> Input data:
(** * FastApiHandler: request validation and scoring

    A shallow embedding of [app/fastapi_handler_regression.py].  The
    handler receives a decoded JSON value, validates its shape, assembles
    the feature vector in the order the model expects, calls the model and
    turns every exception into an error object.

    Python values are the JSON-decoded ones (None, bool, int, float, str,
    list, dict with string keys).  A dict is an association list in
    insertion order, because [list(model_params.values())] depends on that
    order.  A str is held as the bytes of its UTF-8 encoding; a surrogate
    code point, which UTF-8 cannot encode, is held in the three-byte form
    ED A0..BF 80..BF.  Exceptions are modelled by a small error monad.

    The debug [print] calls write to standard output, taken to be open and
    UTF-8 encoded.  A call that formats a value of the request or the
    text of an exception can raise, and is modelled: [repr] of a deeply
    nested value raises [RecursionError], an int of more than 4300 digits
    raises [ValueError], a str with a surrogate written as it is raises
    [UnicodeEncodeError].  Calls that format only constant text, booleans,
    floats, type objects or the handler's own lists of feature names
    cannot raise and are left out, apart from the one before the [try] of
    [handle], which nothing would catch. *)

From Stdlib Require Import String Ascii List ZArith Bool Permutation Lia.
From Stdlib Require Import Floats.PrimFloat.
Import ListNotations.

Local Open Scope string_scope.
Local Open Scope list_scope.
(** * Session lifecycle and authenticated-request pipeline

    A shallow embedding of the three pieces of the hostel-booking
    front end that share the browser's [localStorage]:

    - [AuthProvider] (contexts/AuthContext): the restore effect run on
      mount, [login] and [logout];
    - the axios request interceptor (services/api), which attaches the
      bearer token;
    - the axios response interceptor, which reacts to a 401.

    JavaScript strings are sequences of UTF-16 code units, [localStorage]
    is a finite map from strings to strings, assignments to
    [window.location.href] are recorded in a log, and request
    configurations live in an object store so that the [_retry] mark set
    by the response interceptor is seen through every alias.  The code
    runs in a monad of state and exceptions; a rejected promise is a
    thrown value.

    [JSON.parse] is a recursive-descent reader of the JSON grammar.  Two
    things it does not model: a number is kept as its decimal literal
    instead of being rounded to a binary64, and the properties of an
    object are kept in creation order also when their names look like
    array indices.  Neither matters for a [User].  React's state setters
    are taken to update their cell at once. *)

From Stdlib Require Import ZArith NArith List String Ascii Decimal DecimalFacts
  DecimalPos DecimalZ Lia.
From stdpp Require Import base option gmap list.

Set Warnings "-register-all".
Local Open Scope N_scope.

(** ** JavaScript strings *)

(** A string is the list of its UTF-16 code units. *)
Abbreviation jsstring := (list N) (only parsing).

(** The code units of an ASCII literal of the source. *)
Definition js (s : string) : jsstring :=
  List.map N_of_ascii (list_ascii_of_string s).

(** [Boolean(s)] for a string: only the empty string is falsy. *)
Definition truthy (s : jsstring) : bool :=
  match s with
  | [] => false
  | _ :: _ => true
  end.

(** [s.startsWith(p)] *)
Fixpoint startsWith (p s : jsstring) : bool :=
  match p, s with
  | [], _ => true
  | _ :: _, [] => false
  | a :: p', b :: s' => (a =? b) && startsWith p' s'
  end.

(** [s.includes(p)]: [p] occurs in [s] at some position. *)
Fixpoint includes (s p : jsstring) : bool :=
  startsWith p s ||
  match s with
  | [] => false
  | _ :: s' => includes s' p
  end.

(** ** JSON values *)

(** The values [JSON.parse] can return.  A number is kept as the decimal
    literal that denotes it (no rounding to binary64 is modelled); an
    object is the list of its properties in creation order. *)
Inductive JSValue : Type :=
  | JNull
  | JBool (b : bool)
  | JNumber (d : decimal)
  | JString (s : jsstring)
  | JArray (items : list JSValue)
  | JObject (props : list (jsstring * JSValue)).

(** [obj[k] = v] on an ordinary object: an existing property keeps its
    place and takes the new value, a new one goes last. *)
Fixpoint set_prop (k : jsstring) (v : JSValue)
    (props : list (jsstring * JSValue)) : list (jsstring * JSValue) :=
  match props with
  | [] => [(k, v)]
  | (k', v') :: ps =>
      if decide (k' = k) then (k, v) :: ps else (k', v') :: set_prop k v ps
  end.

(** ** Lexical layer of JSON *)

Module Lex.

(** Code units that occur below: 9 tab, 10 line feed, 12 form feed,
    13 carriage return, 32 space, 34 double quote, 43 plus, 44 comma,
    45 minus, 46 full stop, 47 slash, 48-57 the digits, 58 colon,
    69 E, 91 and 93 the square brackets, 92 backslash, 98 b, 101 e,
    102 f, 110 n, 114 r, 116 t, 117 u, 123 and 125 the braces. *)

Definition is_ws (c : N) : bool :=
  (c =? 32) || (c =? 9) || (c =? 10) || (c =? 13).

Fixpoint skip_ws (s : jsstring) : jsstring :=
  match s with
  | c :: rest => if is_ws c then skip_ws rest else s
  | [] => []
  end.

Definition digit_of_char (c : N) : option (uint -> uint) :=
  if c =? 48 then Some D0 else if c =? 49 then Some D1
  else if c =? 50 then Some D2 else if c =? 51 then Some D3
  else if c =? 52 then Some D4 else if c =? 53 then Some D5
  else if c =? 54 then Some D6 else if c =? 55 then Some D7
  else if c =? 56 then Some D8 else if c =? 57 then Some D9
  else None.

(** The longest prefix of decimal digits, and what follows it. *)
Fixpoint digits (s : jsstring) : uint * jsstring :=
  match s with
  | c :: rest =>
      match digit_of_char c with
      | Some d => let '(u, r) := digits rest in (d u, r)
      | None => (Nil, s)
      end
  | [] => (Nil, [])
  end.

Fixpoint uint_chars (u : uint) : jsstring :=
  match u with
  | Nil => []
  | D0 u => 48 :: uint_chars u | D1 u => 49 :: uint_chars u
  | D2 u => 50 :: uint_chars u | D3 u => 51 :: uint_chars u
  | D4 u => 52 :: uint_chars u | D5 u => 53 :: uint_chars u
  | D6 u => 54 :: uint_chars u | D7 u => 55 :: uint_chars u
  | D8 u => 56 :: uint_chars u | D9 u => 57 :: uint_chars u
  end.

> Directions: The lines from the start of the entries above through the line containing "floats, type objects" are the ones to return, please; copy them exactly and include both ends.

> Answer space:
(** * FastApiHandler: request validation and scoring

    A shallow embedding of [app/fastapi_handler_regression.py].  The
    handler receives a decoded JSON value, validates its shape, assembles
    the feature vector in the order the model expects, calls the model and
    turns every exception into an error object.

    Python values are the JSON-decoded ones (None, bool, int, float, str,
    list, dict with string keys).  A dict is an association list in
    insertion order, because [list(model_params.values())] depends on that
    order.  A str is held as the bytes of its UTF-8 encoding; a surrogate
    code point, which UTF-8 cannot encode, is held in the three-byte form
    ED A0..BF 80..BF.  Exceptions are modelled by a small error monad.

    The debug [print] calls write to standard output, taken to be open and
    UTF-8 encoded.  A call that formats a value of the request or the
    text of an exception can raise, and is modelled: [repr] of a deeply
    nested value raises [RecursionError], an int of more than 4300 digits
    raises [ValueError], a str with a surrogate written as it is raises
    [UnicodeEncodeError].  Calls that format only constant text, booleans,
    floats, type objects or the handler's own lists of feature names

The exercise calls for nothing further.